(** The same with a quantity in words, as a backend text may hold it. *)
Example cart_worded_quantity_aborts :
  let cart_add : nat -> json -> result http_reply * nat :=
    fun n _ => (Return {| status_code := 200; reply_text := T "ok" |}, S n) in
  let data :=
    JDict [(T "food_selection",
            JList [JDict [(T "item_id", JStr (T "m1"));
                          (T "restaurant_id", JStr (T "r1"));
                          (T "quantity", JStr (T "2 pieces"))];
                   JDict [(T "item_id", JStr (T "m2"));
                          (T "restaurant_id", JStr (T "r1"));
                          (T "quantity", JStr (T "3"))]])] in
  ∃ e, add_items_to_cart (H := Runtime.builtins) cart_add O data
       = (Raise e, [], O).
Proof. eexists. vm_compute. reflexivity. Qed.

(** What holds of C5: when the payload of every item can be built, every
    item is in exactly one of [added] and [failed] and the response is
    [completed], whatever the commerce backend answers. *)
Lemma add_items_to_cart_well_formed `{Builtins} {world : Type}
  (cart_add : world -> json -> result http_reply * world) (w : world)
  (d : list (text * json)) (items : list json) :
  dict_get d (T "food_selection") = Some (JList items) →
  items ≠ [] →
  Forall (fun item => ∃ payload, cart_payload item = Return payload) items →
  ∃ added failed,
    fst (fst (add_items_to_cart cart_add w (JDict d)))
    = Return (jsonify [(T "status", JStr (T "completed"));
                       (T "added", JList added);
                       (T "failed", JList failed)])
    ∧ (length added + length failed = length items)%nat.
Proof.
  intros Hd Hne Hall. unfold add_items_to_cart, py_get. rewrite Hd.
  cbn -[jsonify T cart_loop]. rewrite (bool_decide_eq_false_2 _ Hne).
  cbn -[jsonify T cart_loop].
  destruct (cart_loop_well_formed cart_add
              {| added_items := []; failed_items := []; posted := [];
                 commerce := w |} items Hall) as (st' & -> & Hlen).
  cbn in *. eauto.
Qed.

......

Take the records above and return, word for word, only the lines that fall from the line with "cart_add O data" to the line with "dict_get d (T", both of them included.

  ∃ e, add_items_to_cart (H := Runtime.builtins) cart_add O data
       = (Raise e, [], O).
Proof. eexists. vm_compute. reflexivity. Qed.

(** What holds of C5: when the payload of every item can be built, every
    item is in exactly one of [added] and [failed] and the response is
    [completed], whatever the commerce backend answers. *)
Lemma add_items_to_cart_well_formed `{Builtins} {world : Type}
  (cart_add : world -> json -> result http_reply * world) (w : world)
  (d : list (text * json)) (items : list json) :
  dict_get d (T "food_selection") = Some (JList items) →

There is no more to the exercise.